Collected data entries
[Start of section]
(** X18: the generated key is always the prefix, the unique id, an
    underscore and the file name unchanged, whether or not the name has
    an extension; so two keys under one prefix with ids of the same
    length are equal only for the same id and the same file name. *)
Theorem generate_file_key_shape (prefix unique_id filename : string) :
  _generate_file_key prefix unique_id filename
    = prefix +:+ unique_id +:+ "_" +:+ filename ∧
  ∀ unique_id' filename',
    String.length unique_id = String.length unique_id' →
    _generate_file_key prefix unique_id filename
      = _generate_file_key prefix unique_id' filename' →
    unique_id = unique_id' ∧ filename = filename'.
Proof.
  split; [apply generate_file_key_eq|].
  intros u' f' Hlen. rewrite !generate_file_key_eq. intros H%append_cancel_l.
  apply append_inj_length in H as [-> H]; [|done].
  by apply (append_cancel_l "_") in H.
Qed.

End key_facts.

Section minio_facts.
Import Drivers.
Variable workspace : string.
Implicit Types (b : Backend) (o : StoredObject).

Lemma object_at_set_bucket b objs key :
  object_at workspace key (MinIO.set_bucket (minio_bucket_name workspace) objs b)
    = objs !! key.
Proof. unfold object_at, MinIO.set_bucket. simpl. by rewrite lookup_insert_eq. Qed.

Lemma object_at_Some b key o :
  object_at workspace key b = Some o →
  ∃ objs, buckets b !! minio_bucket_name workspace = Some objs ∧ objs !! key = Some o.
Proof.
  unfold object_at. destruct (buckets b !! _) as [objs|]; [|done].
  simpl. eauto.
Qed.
[End of section]
[Start of section]
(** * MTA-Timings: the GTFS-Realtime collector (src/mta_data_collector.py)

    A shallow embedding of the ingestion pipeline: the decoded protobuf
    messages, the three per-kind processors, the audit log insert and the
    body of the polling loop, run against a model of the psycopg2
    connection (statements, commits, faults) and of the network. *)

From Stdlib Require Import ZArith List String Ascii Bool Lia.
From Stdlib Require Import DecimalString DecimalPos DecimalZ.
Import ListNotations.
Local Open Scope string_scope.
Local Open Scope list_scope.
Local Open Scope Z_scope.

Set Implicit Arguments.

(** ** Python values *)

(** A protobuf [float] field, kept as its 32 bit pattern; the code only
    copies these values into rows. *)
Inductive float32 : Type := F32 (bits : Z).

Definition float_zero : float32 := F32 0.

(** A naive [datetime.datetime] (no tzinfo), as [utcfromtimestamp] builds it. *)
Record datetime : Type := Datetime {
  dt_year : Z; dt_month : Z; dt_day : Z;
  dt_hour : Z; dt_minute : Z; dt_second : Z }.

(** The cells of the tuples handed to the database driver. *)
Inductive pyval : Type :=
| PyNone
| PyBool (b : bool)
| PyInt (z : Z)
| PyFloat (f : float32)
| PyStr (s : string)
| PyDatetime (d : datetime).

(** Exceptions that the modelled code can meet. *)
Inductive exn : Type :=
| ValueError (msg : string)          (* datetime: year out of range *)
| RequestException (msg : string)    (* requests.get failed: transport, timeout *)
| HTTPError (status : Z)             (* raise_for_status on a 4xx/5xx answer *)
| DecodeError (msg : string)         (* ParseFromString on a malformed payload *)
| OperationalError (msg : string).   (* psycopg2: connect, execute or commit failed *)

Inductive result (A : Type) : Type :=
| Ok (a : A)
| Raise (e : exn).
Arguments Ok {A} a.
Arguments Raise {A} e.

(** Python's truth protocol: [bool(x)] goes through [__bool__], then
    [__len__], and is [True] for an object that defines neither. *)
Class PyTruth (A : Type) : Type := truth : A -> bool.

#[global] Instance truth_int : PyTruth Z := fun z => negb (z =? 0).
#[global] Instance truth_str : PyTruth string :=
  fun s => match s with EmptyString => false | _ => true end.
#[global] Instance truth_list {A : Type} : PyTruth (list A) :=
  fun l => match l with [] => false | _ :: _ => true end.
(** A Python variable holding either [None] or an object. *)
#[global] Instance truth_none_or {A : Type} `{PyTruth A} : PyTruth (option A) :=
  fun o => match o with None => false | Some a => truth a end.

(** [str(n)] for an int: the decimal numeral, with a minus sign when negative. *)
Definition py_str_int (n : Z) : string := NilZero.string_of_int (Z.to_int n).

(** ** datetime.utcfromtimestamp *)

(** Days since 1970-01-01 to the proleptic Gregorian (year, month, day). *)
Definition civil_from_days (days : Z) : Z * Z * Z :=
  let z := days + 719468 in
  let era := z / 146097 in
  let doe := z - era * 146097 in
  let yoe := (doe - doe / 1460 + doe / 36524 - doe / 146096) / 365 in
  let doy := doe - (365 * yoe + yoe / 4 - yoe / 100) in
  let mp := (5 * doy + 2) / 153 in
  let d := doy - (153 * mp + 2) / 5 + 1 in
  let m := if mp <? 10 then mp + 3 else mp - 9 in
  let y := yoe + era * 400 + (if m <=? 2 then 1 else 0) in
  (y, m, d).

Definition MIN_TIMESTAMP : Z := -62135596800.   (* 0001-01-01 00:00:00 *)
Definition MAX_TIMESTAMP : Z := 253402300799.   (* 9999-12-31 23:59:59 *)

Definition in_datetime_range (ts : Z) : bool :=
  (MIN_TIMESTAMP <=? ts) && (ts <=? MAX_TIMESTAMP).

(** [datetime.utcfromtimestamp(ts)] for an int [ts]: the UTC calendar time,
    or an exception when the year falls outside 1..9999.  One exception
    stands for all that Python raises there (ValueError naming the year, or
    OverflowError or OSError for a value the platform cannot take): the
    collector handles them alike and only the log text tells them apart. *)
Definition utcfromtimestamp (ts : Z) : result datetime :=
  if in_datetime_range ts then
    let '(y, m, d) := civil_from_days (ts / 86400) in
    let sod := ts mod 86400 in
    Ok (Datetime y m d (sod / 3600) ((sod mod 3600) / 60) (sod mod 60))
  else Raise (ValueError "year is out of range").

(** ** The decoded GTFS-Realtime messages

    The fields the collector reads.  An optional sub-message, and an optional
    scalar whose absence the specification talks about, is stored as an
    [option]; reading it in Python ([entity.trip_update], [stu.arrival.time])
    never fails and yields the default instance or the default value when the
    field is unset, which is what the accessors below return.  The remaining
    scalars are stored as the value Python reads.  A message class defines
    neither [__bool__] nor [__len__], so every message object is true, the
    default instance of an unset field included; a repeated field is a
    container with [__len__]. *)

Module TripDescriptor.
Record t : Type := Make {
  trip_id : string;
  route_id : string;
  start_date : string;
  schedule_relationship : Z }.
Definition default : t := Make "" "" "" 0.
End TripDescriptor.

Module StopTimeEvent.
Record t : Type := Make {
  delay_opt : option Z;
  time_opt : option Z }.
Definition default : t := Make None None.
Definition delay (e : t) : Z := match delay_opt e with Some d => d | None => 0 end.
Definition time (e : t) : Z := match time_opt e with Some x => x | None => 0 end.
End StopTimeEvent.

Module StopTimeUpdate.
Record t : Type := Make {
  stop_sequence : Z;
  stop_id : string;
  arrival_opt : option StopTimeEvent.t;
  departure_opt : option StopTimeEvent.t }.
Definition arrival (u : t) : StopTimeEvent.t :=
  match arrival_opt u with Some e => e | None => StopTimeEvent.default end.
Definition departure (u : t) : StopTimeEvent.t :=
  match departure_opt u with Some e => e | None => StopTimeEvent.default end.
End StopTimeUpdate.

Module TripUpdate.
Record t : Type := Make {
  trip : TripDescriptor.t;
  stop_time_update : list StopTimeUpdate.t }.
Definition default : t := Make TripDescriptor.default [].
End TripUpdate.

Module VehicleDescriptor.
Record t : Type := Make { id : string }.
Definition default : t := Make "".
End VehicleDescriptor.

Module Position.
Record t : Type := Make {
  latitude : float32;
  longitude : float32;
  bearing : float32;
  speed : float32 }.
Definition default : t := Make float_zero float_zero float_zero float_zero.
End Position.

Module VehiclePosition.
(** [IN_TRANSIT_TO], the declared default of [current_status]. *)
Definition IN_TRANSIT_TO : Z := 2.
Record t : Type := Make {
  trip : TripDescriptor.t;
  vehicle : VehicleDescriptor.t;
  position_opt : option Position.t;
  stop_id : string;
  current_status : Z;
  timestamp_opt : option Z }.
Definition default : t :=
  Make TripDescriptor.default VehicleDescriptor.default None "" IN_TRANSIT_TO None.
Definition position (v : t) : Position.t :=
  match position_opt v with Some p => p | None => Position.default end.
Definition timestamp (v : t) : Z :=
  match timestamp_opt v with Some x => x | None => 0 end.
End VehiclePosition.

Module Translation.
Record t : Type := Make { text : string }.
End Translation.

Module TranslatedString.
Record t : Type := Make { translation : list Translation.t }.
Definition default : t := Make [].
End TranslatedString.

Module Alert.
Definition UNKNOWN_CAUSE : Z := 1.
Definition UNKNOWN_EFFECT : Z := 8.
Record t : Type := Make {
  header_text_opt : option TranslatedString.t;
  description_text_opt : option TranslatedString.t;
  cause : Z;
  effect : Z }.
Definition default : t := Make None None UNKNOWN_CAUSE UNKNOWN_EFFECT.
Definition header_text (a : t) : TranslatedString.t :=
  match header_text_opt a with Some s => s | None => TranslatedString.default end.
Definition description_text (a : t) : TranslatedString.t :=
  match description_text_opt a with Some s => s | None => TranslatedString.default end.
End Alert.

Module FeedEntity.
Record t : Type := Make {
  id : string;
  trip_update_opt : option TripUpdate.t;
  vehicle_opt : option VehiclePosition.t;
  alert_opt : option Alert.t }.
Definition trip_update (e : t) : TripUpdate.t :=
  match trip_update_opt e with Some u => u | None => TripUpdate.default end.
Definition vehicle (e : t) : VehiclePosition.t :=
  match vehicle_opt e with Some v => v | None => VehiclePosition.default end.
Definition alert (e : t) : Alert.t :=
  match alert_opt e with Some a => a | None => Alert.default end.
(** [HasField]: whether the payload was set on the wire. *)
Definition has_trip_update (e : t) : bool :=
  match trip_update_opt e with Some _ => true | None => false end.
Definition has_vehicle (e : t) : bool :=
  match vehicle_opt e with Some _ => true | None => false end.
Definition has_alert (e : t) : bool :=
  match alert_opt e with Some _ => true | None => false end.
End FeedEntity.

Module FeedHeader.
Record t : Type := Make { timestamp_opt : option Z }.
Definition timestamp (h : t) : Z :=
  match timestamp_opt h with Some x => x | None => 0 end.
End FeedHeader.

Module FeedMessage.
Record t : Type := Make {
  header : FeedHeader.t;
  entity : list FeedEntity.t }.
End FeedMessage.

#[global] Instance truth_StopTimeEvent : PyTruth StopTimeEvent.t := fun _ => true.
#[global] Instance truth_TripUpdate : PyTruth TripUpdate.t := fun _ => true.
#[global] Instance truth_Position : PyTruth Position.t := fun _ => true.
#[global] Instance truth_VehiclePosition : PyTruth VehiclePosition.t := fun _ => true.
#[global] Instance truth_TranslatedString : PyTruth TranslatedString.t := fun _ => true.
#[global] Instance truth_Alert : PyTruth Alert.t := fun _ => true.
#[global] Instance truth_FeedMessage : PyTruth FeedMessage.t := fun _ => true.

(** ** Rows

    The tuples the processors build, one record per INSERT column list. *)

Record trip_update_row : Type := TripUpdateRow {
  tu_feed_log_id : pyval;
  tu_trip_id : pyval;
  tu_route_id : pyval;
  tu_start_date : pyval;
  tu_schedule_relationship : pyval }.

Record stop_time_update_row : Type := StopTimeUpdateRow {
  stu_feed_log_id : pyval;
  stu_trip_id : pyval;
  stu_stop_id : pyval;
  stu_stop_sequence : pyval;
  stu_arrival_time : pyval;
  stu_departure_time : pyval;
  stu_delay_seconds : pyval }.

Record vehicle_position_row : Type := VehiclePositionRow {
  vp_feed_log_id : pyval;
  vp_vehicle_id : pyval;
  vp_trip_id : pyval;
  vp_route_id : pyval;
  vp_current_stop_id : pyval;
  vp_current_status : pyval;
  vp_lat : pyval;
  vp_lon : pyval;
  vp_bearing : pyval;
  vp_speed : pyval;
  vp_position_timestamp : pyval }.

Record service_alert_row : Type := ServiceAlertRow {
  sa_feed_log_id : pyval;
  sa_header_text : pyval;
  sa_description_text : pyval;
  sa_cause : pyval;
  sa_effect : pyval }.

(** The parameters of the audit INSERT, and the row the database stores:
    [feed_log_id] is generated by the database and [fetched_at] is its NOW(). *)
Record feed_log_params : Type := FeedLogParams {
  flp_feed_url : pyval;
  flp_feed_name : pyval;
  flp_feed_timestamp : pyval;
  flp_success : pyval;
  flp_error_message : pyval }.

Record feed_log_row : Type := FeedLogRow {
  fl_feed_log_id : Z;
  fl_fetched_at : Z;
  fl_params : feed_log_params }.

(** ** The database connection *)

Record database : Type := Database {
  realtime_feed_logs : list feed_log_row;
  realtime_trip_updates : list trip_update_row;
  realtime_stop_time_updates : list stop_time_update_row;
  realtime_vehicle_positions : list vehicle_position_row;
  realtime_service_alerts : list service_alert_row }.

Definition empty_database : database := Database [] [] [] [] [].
[End of section]
Your assignment: All lines above from the one holding "Ok (Datetime y" to the one holding "[option]; reading it", inclusive, are to be copied exactly; no other line is wanted.

Response to this exercise:
    Ok (Datetime y m d (sod / 3600) ((sod mod 3600) / 60) (sod mod 60))
  else Raise (ValueError "year is out of range").

(** ** The decoded GTFS-Realtime messages

    The fields the collector reads.  An optional sub-message, and an optional
    scalar whose absence the specification talks about, is stored as an
    [option]; reading it in Python ([entity.trip_update], [stu.arrival.time])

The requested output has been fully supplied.